Data records

··········

(** [c.lower()] for a character of a header line.  Burp hands the header
    lines over as strings of the code points 0-255; the upper-case letters
    among them are A-Z and the Latin-1 letters U+00C0-U+00DE (U+00D7, the
    multiplication sign, is not a letter). *)
Definition lower_char (c : ascii) : ascii :=
  let n := nat_of_ascii c in
  if ((65 <=? n) && (n <=? 90))
     || ((192 <=? n) && (n <=? 222) && negb (n =? 215))
  then ascii_of_nat (n + 32)
  else c.

Definition lower (s : text) : text := map lower_char s.

Definition is_digit (c : ascii) : bool :=
  let n := nat_of_ascii c in (48 <=? n) && (n <=? 57).

Definition newline : ascii := ascii_of_nat 10.

(** The pattern [' 3\d{2} .+'] anchored at the head of [s].  The greedy [.+]
    takes at least one character and runs to the end of the line ([.] does
    not match a newline).  The result is what remains after the match. *)
Fixpoint rest_of_line (s : text) : text :=
  match s with
  | [] => []
  | c :: s' => if Ascii.eqb c newline then s else rest_of_line s'
  end.

Definition match_status_here (s : text) : option text :=
  match s with
  | sp1 :: three :: d1 :: d2 :: sp2 :: c :: s' =>
      if Ascii.eqb sp1 " " && Ascii.eqb three "3" && is_digit d1 && is_digit d2
         && Ascii.eqb sp2 " " && negb (Ascii.eqb c newline)
      then Some (rest_of_line s')
      else None
  | _ => None
  end.
(** X16: the certificate bundle is chosen in the order: the value the
    user gave under [pass_through_opts], then the bundle of [certifi],
    then none.  A value of the user is kept even when it is [None], which
    leaves [certifi] out.  Every other keyword argument and every other
    option is passed on unchanged, and filling in a second time changes
    nothing.  Options that are [None], a boolean or a number raise
    [TypeError]. *)
Theorem X16_fillin_cainfo (certifi : option string)
  (kwargs_dict : gmap string kwarg) :
  (forall r : gmap string kwarg,
      _fillin_cainfo certifi kwargs_dict = Ok r ->
      (forall k, k <> "pass_through_opts" -> r !! k = kwargs_dict !! k)
      /\ _fillin_cainfo certifi r = Ok r
      /\ (kwargs_dict !! "pass_through_opts" = None ->
          r !! "pass_through_opts"
          = (fun path => KwDict {[ (inl CAINFO : dict_key) := JStr path ]})
              <$> certifi)
      /\ (forall d, kwargs_dict !! "pass_through_opts" = Some (KwDict d) ->
          exists d',
            r !! "pass_through_opts" = Some (KwDict d')
            /\ (forall key, key <> inl CAINFO -> d' !! key = d !! key)
            /\ d' !! (inl CAINFO : dict_key)
               = match d !! (inl CAINFO : dict_key) with
                 | Some v => Some v
                 | None => JStr <$> certifi
                 end))
  /\ (forall opts,
         kwargs_dict !! "pass_through_opts" = Some opts ->
         match opts with KwNone | KwBool _ | KwInt _ => True | _ => False end ->
         _fillin_cainfo certifi kwargs_dict = Raise TypeError).
Proof.
  split.
  - intros r Hr.
    destruct (user_cainfo kwargs_dict) as [v | e] eqn:Hv.
    + (* the user gave a value *)
      pose proof (user_cainfo_kept _ _ _ _ Hv Hr) as ->.
      split; [reflexivity |]. split; [exact Hr |]. split.
      * intros Hnone. unfold user_cainfo in Hv. rewrite Hnone in Hv.
        discriminate.
      * intros d Hd. exists d. split; [exact Hd |]. split; [reflexivity |].
        unfold user_cainfo in Hv. rewrite Hd in Hv. cbn [kw_getitem] in Hv.
        destruct (d !! (inl CAINFO : dict_key)); [reflexivity | discriminate].
    + (* no value of the user *)
      unfold _fillin_cainfo in Hr. rewrite Hv in Hr.
      destruct e; try discriminate.
      destruct (user_cainfo_KeyError _ _ Hv) as [Hnone | (d & Hd & Hno)].
      * rewrite Hnone in Hr. destruct certifi as [path |];
          cbn [certifi_where res_bind default from_option id kw_setitem] in Hr;
          injection Hr as <-.
        -- split; [intros k Hk; now rewrite lookup_insert_ne |].
           split.
           { unfold _fillin_cainfo, user_cainfo. rewrite lookup_insert_eq.
             cbn [kw_getitem]. rewrite lookup_insert_eq.
             cbn [res_bind default from_option id kw_setitem].
             now rewrite !insert_insert_eq. }
           split; [intros _; now rewrite lookup_insert_eq |].
           intros d Hd. congruence.
        -- split; [reflexivity |]. split.
           { unfold _fillin_cainfo. rewrite Hv. reflexivity. }
           split; [intros _; exact Hnone |]. intros d Hd. congruence.
      * rewrite Hd in Hr. destruct certifi as [path |];
          cbn [certifi_where res_bind default from_option id kw_setitem] in Hr;
          injection Hr as <-.
        -- split; [intros k Hk; now rewrite lookup_insert_ne |].
           split.
           { unfold _fillin_cainfo, user_cainfo. rewrite lookup_insert_eq.
             cbn [kw_getitem]. rewrite lookup_insert_eq.
             cbn [res_bind default from_option id kw_setitem].
             now rewrite !insert_insert_eq. }
           split; [intros Hnone; congruence |].
           intros d0 Hd0. assert (d0 = d) as -> by congruence.
           eexists. split; [now rewrite lookup_insert_eq |].
           split; [intros key0 Hkey0; now rewrite lookup_insert_ne |].
           rewrite lookup_insert_eq, Hno. reflexivity.
        -- split; [reflexivity |]. split.
           { unfold _fillin_cainfo. rewrite Hv. reflexivity. }
           split; [intros Hnone; congruence |].
           intros d0 Hd0. assert (d0 = d) as -> by congruence.
           exists d. split; [exact Hd |]. split; [reflexivity |].
           now rewrite Hno.
  - intros opts Hopts Hkind. unfold _fillin_cainfo, user_cainfo.
    rewrite Hopts. destruct opts; try contradiction; reflexivity.
Qed.
(* ===== verification/_CoqProject ===== *)
-Q . S2P
Prelude.v
Lookup3.v
Memory.v
CString.v
Split.v
Escape.v
Uuid.v
Utf8.v
SipHash.v
Hashmap.v
HashmapLists.v
HashmapInv.v
HashmapSteps.v
HashmapSpec.v
HashmapProofs.v
HashmapRefines.v
HashmapSession.v
RateLimit.v
Vacuum.v
JournalDef.v
Numbers.v
JournalFile.v
ObjectLemmas.v
ArenaProofs.v
HeaderProofs.v
Metrics.v
HashTableProofs.v
DataProofs.v
StoreProofs.v
StoreOps.v
JournalSeek.v
BisectProofs.v
ArraySearch.v
JournalEntries.v
JournalSamples.v
StoreSpec.v
StoreSamples.v
EntryArrayProofs.v
JournalInv.v
JournalAppend.v
JournalSpec.v
JournalOpen.v
JournalOpenProofs.v
JournalLog.v
JournalLogSpec.v
Match.v
MatchProofs.v
MatchSpec.v
SdJournal.v
MatchTree.v
SdNext.v
MatchFind.v
SdFiles.v
SdForeach.v
Cursor.v
SdCursor.v
SdData.v
SdDataProofs.v
JournalCopy.v
Daemon.v
Native.v
NativeSpec.v
Syslog.v
SyslogSpec.v
Kmsg.v
KmsgSpec.v
TimeUtil.v
Server.v
ServerStore.v
ServerSpec.v
Verify.v
VerifySpec.v
Config.v
ConfigSpec.v
Mmap.v
MmapInv.v
MmapSpec.v
Output.v
OutputSpec.v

··········

Description of the task
All the records, as written, must be given again.

Output for this exercise
(** [c.lower()] for a character of a header line.  Burp hands the header
    lines over as strings of the code points 0-255; the upper-case letters
    among them are A-Z and the Latin-1 letters U+00C0-U+00DE (U+00D7, the
    multiplication sign, is not a letter). *)
Definition lower_char (c : ascii) : ascii :=
  let n := nat_of_ascii c in
  if ((65 <=? n) && (n <=? 90))
     || ((192 <=? n) && (n <=? 222) && negb (n =? 215))
  then ascii_of_nat (n + 32)
  else c.

Definition lower (s : text) : text := map lower_char s.

Definition is_digit (c : ascii) : bool :=
  let n := nat_of_ascii c in (48 <=? n) && (n <=? 57).

Definition newline : ascii := ascii_of_nat 10.

(** The pattern [' 3\d{2} .+'] anchored at the head of [s].  The greedy [.+]
    takes at least one character and runs to the end of the line ([.] does
    not match a newline).  The result is what remains after the match. *)
Fixpoint rest_of_line (s : text) : text :=
  match s with
  | [] => []
  | c :: s' => if Ascii.eqb c newline then s else rest_of_line s'
  end.

Definition match_status_here (s : text) : option text :=
  match s with
  | sp1 :: three :: d1 :: d2 :: sp2 :: c :: s' =>
      if Ascii.eqb sp1 " " && Ascii.eqb three "3" && is_digit d1 && is_digit d2
         && Ascii.eqb sp2 " " && negb (Ascii.eqb c newline)
      then Some (rest_of_line s')
      else None
  | _ => None
  end.
(** X16: the certificate bundle is chosen in the order: the value the
    user gave under [pass_through_opts], then the bundle of [certifi],
    then none.  A value of the user is kept even when it is [None], which
    leaves [certifi] out.  Every other keyword argument and every other
    option is passed on unchanged, and filling in a second time changes
    nothing.  Options that are [None], a boolean or a number raise
    [TypeError]. *)
Theorem X16_fillin_cainfo (certifi : option string)
  (kwargs_dict : gmap string kwarg) :
  (forall r : gmap string kwarg,
      _fillin_cainfo certifi kwargs_dict = Ok r ->
      (forall k, k <> "pass_through_opts" -> r !! k = kwargs_dict !! k)
      /\ _fillin_cainfo certifi r = Ok r
      /\ (kwargs_dict !! "pass_through_opts" = None ->
          r !! "pass_through_opts"
          = (fun path => KwDict {[ (inl CAINFO : dict_key) := JStr path ]})
              <$> certifi)
      /\ (forall d, kwargs_dict !! "pass_through_opts" = Some (KwDict d) ->
          exists d',
            r !! "pass_through_opts" = Some (KwDict d')
            /\ (forall key, key <> inl CAINFO -> d' !! key = d !! key)
            /\ d' !! (inl CAINFO : dict_key)
               = match d !! (inl CAINFO : dict_key) with
                 | Some v => Some v
                 | None => JStr <$> certifi
                 end))
  /\ (forall opts,
         kwargs_dict !! "pass_through_opts" = Some opts ->
         match opts with KwNone | KwBool _ | KwInt _ => True | _ => False end ->
         _fillin_cainfo certifi kwargs_dict = Raise TypeError).
Proof.
  split.
  - intros r Hr.
    destruct (user_cainfo kwargs_dict) as [v | e] eqn:Hv.
    + (* the user gave a value *)
      pose proof (user_cainfo_kept _ _ _ _ Hv Hr) as ->.
      split; [reflexivity |]. split; [exact Hr |]. split.
      * intros Hnone. unfold user_cainfo in Hv. rewrite Hnone in Hv.
        discriminate.
      * intros d Hd. exists d. split; [exact Hd |]. split; [reflexivity |].
        unfold user_cainfo in Hv. rewrite Hd in Hv. cbn [kw_getitem] in Hv.
        destruct (d !! (inl CAINFO : dict_key)); [reflexivity | discriminate].
    + (* no value of the user *)
      unfold _fillin_cainfo in Hr. rewrite Hv in Hr.
      destruct e; try discriminate.
      destruct (user_cainfo_KeyError _ _ Hv) as [Hnone | (d & Hd & Hno)].
      * rewrite Hnone in Hr. destruct certifi as [path |];
          cbn [certifi_where res_bind default from_option id kw_setitem] in Hr;
          injection Hr as <-.
        -- split; [intros k Hk; now rewrite lookup_insert_ne |].
           split.
           { unfold _fillin_cainfo, user_cainfo. rewrite lookup_insert_eq.
             cbn [kw_getitem]. rewrite lookup_insert_eq.
             cbn [res_bind default from_option id kw_setitem].
             now rewrite !insert_insert_eq. }
           split; [intros _; now rewrite lookup_insert_eq |].
           intros d Hd. congruence.
        -- split; [reflexivity |]. split.
           { unfold _fillin_cainfo. rewrite Hv. reflexivity. }
           split; [intros _; exact Hnone |]. intros d Hd. congruence.
      * rewrite Hd in Hr. destruct certifi as [path |];
          cbn [certifi_where res_bind default from_option id kw_setitem] in Hr;
          injection Hr as <-.
        -- split; [intros k Hk; now rewrite lookup_insert_ne |].
           split.
           { unfold _fillin_cainfo, user_cainfo. rewrite lookup_insert_eq.
             cbn [kw_getitem]. rewrite lookup_insert_eq.
             cbn [res_bind default from_option id kw_setitem].
             now rewrite !insert_insert_eq. }
           split; [intros Hnone; congruence |].
           intros d0 Hd0. assert (d0 = d) as -> by congruence.
           eexists. split; [now rewrite lookup_insert_eq |].
           split; [intros key0 Hkey0; now rewrite lookup_insert_ne |].
           rewrite lookup_insert_eq, Hno. reflexivity.
        -- split; [reflexivity |]. split.
           { unfold _fillin_cainfo. rewrite Hv. reflexivity. }
           split; [intros Hnone; congruence |].
           intros d0 Hd0. assert (d0 = d) as -> by congruence.
           exists d. split; [exact Hd |]. split; [reflexivity |].
           now rewrite Hno.
  - intros opts Hopts Hkind. unfold _fillin_cainfo, user_cainfo.
    rewrite Hopts. destruct opts; try contradiction; reflexivity.
Qed.
(* ===== verification/_CoqProject ===== *)
-Q . S2P
Prelude.v
Lookup3.v
Memory.v
CString.v
Split.v
Escape.v
Uuid.v
Utf8.v
SipHash.v
Hashmap.v
HashmapLists.v
HashmapInv.v
HashmapSteps.v
HashmapSpec.v
HashmapProofs.v
HashmapRefines.v
HashmapSession.v
RateLimit.v
Vacuum.v
JournalDef.v
Numbers.v
JournalFile.v
ObjectLemmas.v
ArenaProofs.v
HeaderProofs.v
Metrics.v
HashTableProofs.v
DataProofs.v
StoreProofs.v
StoreOps.v
JournalSeek.v
BisectProofs.v
ArraySearch.v
JournalEntries.v
JournalSamples.v
StoreSpec.v
StoreSamples.v
EntryArrayProofs.v
JournalInv.v
JournalAppend.v
JournalSpec.v
JournalOpen.v
JournalOpenProofs.v
JournalLog.v
JournalLogSpec.v
Match.v
MatchProofs.v
MatchSpec.v
SdJournal.v
MatchTree.v
SdNext.v
MatchFind.v
SdFiles.v
SdForeach.v
Cursor.v
SdCursor.v
SdData.v
SdDataProofs.v
JournalCopy.v
Daemon.v
Native.v
NativeSpec.v
Syslog.v
SyslogSpec.v
Kmsg.v
KmsgSpec.v
TimeUtil.v
Server.v
ServerStore.v
ServerSpec.v
Verify.v
VerifySpec.v
Config.v
ConfigSpec.v
Mmap.v
MmapInv.v
MmapSpec.v
Output.v
OutputSpec.v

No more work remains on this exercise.